A Cold Rock, les enfants disparaissent un à un. Faute d'explication, une légende se fait jour : celle du Tall Man, être mystérieux qui serait responsable de ces enlèvements...
Drôle de film que The Secret. Vu une première fois, il plonge dans une semi-indifférence, la faute à une structure qui fait mentir sa belle affiche : non, il ne traite aucunement de terreurs enfantines et ne propose pas un point de vue à hauteur de gosses. Ou plutôt, il fait de ce point de vue une part infime du récit, fil rouge invisible qu'incarne à merveille la petite Jodelle Ferland, également narratrice. La peur au cinéma est strictement incompatible avec un point de vue objectif car ce dernier implique une distance, un recul empêchant toute viscéralité.

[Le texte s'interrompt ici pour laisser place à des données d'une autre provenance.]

(** The write at the end of both renderers: [True] when the file was
    written, [False] when the write raised. *)
Definition write_note (output_path markdown_content : pystr) : M bool :=
  try_except
    (_ ← write_file output_path markdown_content; mret true)
    (fun _ => mret false).

Definition create_obsidian_summary_only (gemini_summary : value)
    (original_filename output_path gemini_model : pystr) : M bool :=
  markdown_content ← lift (summary_markdown gemini_summary original_filename gemini_model);
  write_note output_path markdown_content.

(** *** The transcript note *)

Definition transcription_markdown (text_content original_filename : pystr) : pystr :=
  let paragraphs :=
    map strip (filter (fun p => nonempty (strip p) = true) (split 10 text_content)) in
  let markdown_content :=
    utf8 "# Transcripción de Clase - "
    ++ path_stem original_filename
    ++ utf8 "

## Metadatos
- **Fecha:** "
    ++ current_date
    ++ utf8 "
- **Hora:** "
    ++ current_time
    ++ utf8 "
- **Archivo original:** "
    ++ original_filename
    ++ utf8 "
- **Procesado con:** Whisper (OpenAI)
- **Tipo:** Transcripción completa (sin resumen)
- **Longitud:** "
    ++ str_of_int (len text_content)
    ++ utf8 " caracteres
- **Párrafos:** "
    ++ str_of_int (len paragraphs)
    ++ utf8 " secciones

## Transcripción Completa

" in
  let markdown_content :=
    fold_left
      (fun acc ip =>
         if len (snd ip) >? 30
         then acc ++ utf8 "### Sección " ++ str_of_int (fst ip) ++ utf8 "

" ++ snd ip ++ utf8 "

"
         else acc)
      (enumerate 1 paragraphs) markdown_content in
  markdown_content ++
    utf8 "---

## Tags
#transcripcion #clase #notas #audio #whisper #texto-completo

## Notas para Edición
- [ ] Revisar y corregir errores de transcripción
- [ ] Añadir puntuación donde sea necesario
- [ ] Identificar términos técnicos para crear enlaces [[concepto]]
- [ ] Marcar secciones importantes con **texto en negrita**
- [ ] Agregar > citas donde sea relevante
- [ ] Crear índice de temas si es necesario

## Sugerencias de Uso
- [ ] Usar esta transcripción junto con el resumen generado
- [ ] Buscar términos específicos con Cmd+F / Ctrl+F
- [ ] Extraer citas textuales importantes
- [ ] Identificar ejemplos específicos mencionados

---
*Transcripción generada automáticamente con Voice Note Processor*
*Procesado el "
    ++ current_date
    ++ utf8 " a las "
    ++ current_time
    ++ utf8 "*
".

Definition create_obsidian_transcription_only
    (text_content original_filename output_path : pystr) : M bool :=
  write_note output_path (transcription_markdown text_content original_filename).

(** *** The pipeline *)

Definition transcribe_audio (audio_file model output_dir : pystr)
  : M (option pystr) :=
  try_except
    (_ ← run_whisper audio_file model output_dir;
     let audio_name := path_stem audio_file in
     let txt_file := path_join output_dir (audio_name ++ utf8 ".txt") in
     found ← file_exists txt_file;
     if (found : bool) then mret (Some txt_file)
     else lift (Raise FileNotFoundError))
    (fun _ => mret None).

Definition check_gemini_access : M bool :=
  try_except
    (api_key ← getenv_api_key;
     if negb (set_and_nonempty api_key) then mret false
     else
       response_text ←
         call_backend
           {| req_model := utf8 "gemini-1.5-flash"; req_prompt := utf8 "Hello";
              req_max_output_tokens := Some 10; req_temperature := None |};
       mret (nonempty response_text))
    (fun _ => mret false).

(** Step 3 of the pipeline: the summary of Gemini when the access check
    passes, [None] otherwise. *)
Definition gemini_summary_or_none (text_content gemini_model : pystr) : M value :=
  access ← check_gemini_access;
  if (access : bool) then generate_gemini_summary text_content gemini_model
  else mret VNone.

Qui s'intéresserait à Shining sans partager la perte de repères de Jack Nicholson ? Comment prendre part au trouble de Déborah Kerr dans Les Innocents si aucune de ses angoisses n'effleurait la toile ? Un J'ai rencontré le diable, qu'on l'apprécie ou non, pourrait-il durer 2h20 sans explorer jusqu'à plus soif le gouffre affectif de son héros transformé en tortionnaire ? Dans tous les cas, la subjectivité est primordiale, et les attentes légitimes du public sont souvent comblées en mettant les personnages en danger.
Bien entendu, le long-métrage mise sur la force de son mystère. Réalisateur français qui signait son premier effort anglophone, Pascal Laugier traite son sujet avec une ingéniosité rare, mettant de côté à peu près tout ce qui permettrait de rassasier son public. A chaque réponse trouvée, une nouvelle question posée. A chaque zone d'ombre éclairée, une répercussion inattendue sur des éléments que l'on croyait acquis. La démarche serait frustrante si The Secret n'allait pas au bout mais fort heureusement, sa thématique va crescendo.
D'un argument de thriller basique, il extrait une réflexion passionnante sur la morale, notion qui circule librement d'une scène à l'autre sans se donner en pâture à l'approbation du spectateur. Plutôt que de juger, le film invite à questionner. Chemin faisant, la réalisation explore les mécanismes d'identification du public aux protagonistes, ce qui explique l'indifférence relative dans laquelle il peut nous plonger. Pour peu qu'on joue le jeu, l'œuvre stimule, secoue et captive en jouant peu sur la corde sensible, drôle d'exploit avec un tel pitch...
Si The Secret semble différent de ses deux précédents efforts, Pascal Laugier conserve une figure essentielle de son cinéma : le secret, justement, celui que l'on dissimule au sein d'un lieu a priori anodin. Dans Saint-Ange, les murs renfermaient une vérité dépassée en horreur par celle contenue dans les soubassements du décor de Martyrs. Ici, les faux-semblants jouent le double rôle d'enjeu et de révélateur, les maisons privées d'enfants de Cold Rock dépérissant peu à peu et détruisant ses victimes adultes.
Mais là encore, pas d'empathie facile, le public étant dans une position d'inconfort perpétuel. C'est en cela que The Secret est un film passionnant : il ne tend pas vers une forme d'ambigüité, il l'incarne, d'un bout à l'autre de son récit instable. Reste une question de taille : après un Saint-Ange assez classique dans son déroulement (et poliment ennuyeux à suivre), puis un Martyrs dont l'empathie pour ses héroïnes grimpait au maximum dès l'ouverture, pourquoi renverser la vapeur en demandant au public des réflexes inhabituels ?
Les intentions de Pascal Laugier, c'est encore lui qui les exprime le mieux. L'ayant rencontré avant une séance-débat autour de Martyrs le 2 Avril 2015, il a accepté de répondre à quelques questions sur ce dernier film. Bavard et passionné comme il l'est, la discussion s'est transformée en interview fleuve où il revient sur ses films et ceux des autres (David Robert Mitchell, M. Night Shyamalan, George Miller...) sans langue de bois aucune. Si la lecture vous tente, l'entretien a été publié dans la web revue L'Infini Détail.
Exercice narratif de 90mn et drame maternel à double tranchant, The Secret fait profil bas pour mieux s'accomplir, sa structure et sa logique étant intégralement pensés en fonction du public. C'est peu dire qu'une seconde vision est nécessaire pour mieux appréhender ce petit film mis en scène avec talent.